Stored data
(** X20. Every percentile from the 0th to the 100th of a non-empty column
    whose values differ by less than 2^63, so that no [int64] difference
    wraps, lies between the smallest and the largest value of the column. *)
Theorem percentile_between_min_max (x : Z) (data : list Z) (q : Z) :
  (0 <= q <= 100)%Z -> differences_fit_int64 (x :: data) ->
  fle (Fin (inject_Z (minimum x data))) (percentile (x :: data) q) /\
  fle (percentile (x :: data) q) (Fin (inject_Z (maximum x data))).
Proof.
  intros Hq Hfit.
  destruct (percentile_within (x :: data) q (minimum x data) (maximum x data))
    as (v & Ev & Hlo & Hhi); [discriminate | exact Hq | exact Hfit | |].
  - intros y Hy. split; [apply minimum_le | apply maximum_ge]; exact Hy.
  - rewrite Ev. split; assumption.
Qed.

Lemma percentile_between_min_max_witness :
  fle (Fin (inject_Z (minimum 40 [10; 30; 20]))) (percentile [40; 10; 30; 20] 25) /\
  fle (percentile [40; 10; 30; 20] 25) (Fin (inject_Z (maximum 40 [10; 30; 20]))).
Proof.
  apply (percentile_between_min_max 40 [10; 30; 20] 25).
  - lia.
  - apply in_int62_fit. reflexivity.
Defined.

(** X21. When every game has the same value in a column, in particular
    when there is a single game, every percentile of the column is that
    value. *)
Theorem percentile_of_constant (data : list Z) (x q : Z) :
  data <> [] -> (0 <= q <= 100)%Z ->
  (forall y, y ∈ data -> y = x) ->
  feq (percentile data q) (Fin (inject_Z x)).
Proof.
  intros Hne Hq Hc.
  destruct (percentile_neighbours data q Hne Hq) as (t & E & _ & Hk & Hk').
  cbv zeta in E, Hk, Hk'. rewrite E.
  set (k := Qfloor (rank_of (length data) q)) in *.
  set (k' := Z.min (k + 1) (Z.of_nat (length data) - 1)) in *.
  assert (Ha : rank_value (merge_sort Z.le data) k = x)
    by (apply Hc, sorted_rank_elem_of; lia).
  assert (Hb : rank_value (merge_sort Z.le data) k' = x)
    by (apply Hc, sorted_rank_elem_of; lia).
  rewrite Ha, Hb. cbn [feq]. apply lerp_same.
Qed.

Lemma percentile_of_constant_witness :
  feq (percentile [20] 75) (Fin (inject_Z 20)).
Proof.
  apply (percentile_of_constant [20] 20 75).
  - discriminate.
  - lia.
  - intros y Hy. apply list_elem_of_singleton in Hy. exact Hy.
Defined.
Definition split (s : pystr) : list pystr := split_whitespace [] s.

(** [s.split(sep)] for a separator [sep] of one character; [seg] holds
    the characters of the segment being read. *)
Fixpoint split_char (sep : N) (seg s : pystr) : list pystr :=
  match s with
  | [] => [seg]
  | c :: s' =>
      if (c =? sep)%N
      then seg :: split_char sep [] s'
      else split_char sep (seg ++ [c]) s'
  end.

Definition split_on (sep : N) (s : pystr) : list pystr :=
  split_char sep [] s.

(** [sep.join(parts)] *)
Fixpoint join (sep : pystr) (parts : list pystr) : pystr :=
  match parts with
  | [] => []
  | [p] => p
  | p :: rest => p ++ sep ++ join sep rest
  end.

(** Slice indices are clipped to the sequence as [PySlice_AdjustIndices]
    does for a step of 1: a negative index counts from the end. *)
Definition adjust_index (n i : Z) : Z :=
  if i <? 0 then Z.max 0 (i + n) else Z.min i n.

(** [s[i:j]] *)
Definition slice {A} (s : list A) (i j : Z) : list A :=
  let lo := adjust_index (len s) i in
  let hi := adjust_index (len s) j in
  take (Z.to_nat (hi - lo)) (drop (Z.to_nat lo) s).

(** [range(start, stop, step)] as the list of its items; the number of
    items is that of [compute_range_length]. [range] raises [ValueError]
    for a step of 0, which the handler never passes. *)
Definition range_length (start stop step : Z) : Z :=
  if 0 <? step
  then (if start <? stop then (stop - start - 1) / step + 1 else 0)
  else if step <? 0
  then (if stop <? start then (start - stop - 1) / (- step) + 1 else 0)
  else 0.

Definition range (start stop step : Z) : list Z :=
  (λ k : nat, start + Z.of_nat k * step)
    <$> seq 0 (Z.to_nat (range_length start stop step)).

End Py.

(** ** JSON values, as [request.get_json()] yields and [jsonify] takes them *)

#[local] Set Warnings "-register-all".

**Your objective**
Look above for the line with "the characters of"; retype exactly that line, every line after it up to the line with "items is that", and that line too, nothing else.

**Exercise answer**
    the characters of the segment being read. *)
Fixpoint split_char (sep : N) (seg s : pystr) : list pystr :=
  match s with
  | [] => [seg]
  | c :: s' =>
      if (c =? sep)%N
      then seg :: split_char sep [] s'
      else split_char sep (seg ++ [c]) s'
  end.

Definition split_on (sep : N) (s : pystr) : list pystr :=
  split_char sep [] s.

(** [sep.join(parts)] *)
Fixpoint join (sep : pystr) (parts : list pystr) : pystr :=
  match parts with
  | [] => []
  | [p] => p
  | p :: rest => p ++ sep ++ join sep rest
  end.

(** Slice indices are clipped to the sequence as [PySlice_AdjustIndices]
    does for a step of 1: a negative index counts from the end. *)
Definition adjust_index (n i : Z) : Z :=
  if i <? 0 then Z.max 0 (i + n) else Z.min i n.

(** [s[i:j]] *)
Definition slice {A} (s : list A) (i j : Z) : list A :=
  let lo := adjust_index (len s) i in
  let hi := adjust_index (len s) j in
  take (Z.to_nat (hi - lo)) (drop (Z.to_nat lo) s).

(** [range(start, stop, step)] as the list of its items; the number of
    items is that of [compute_range_length]. [range] raises [ValueError]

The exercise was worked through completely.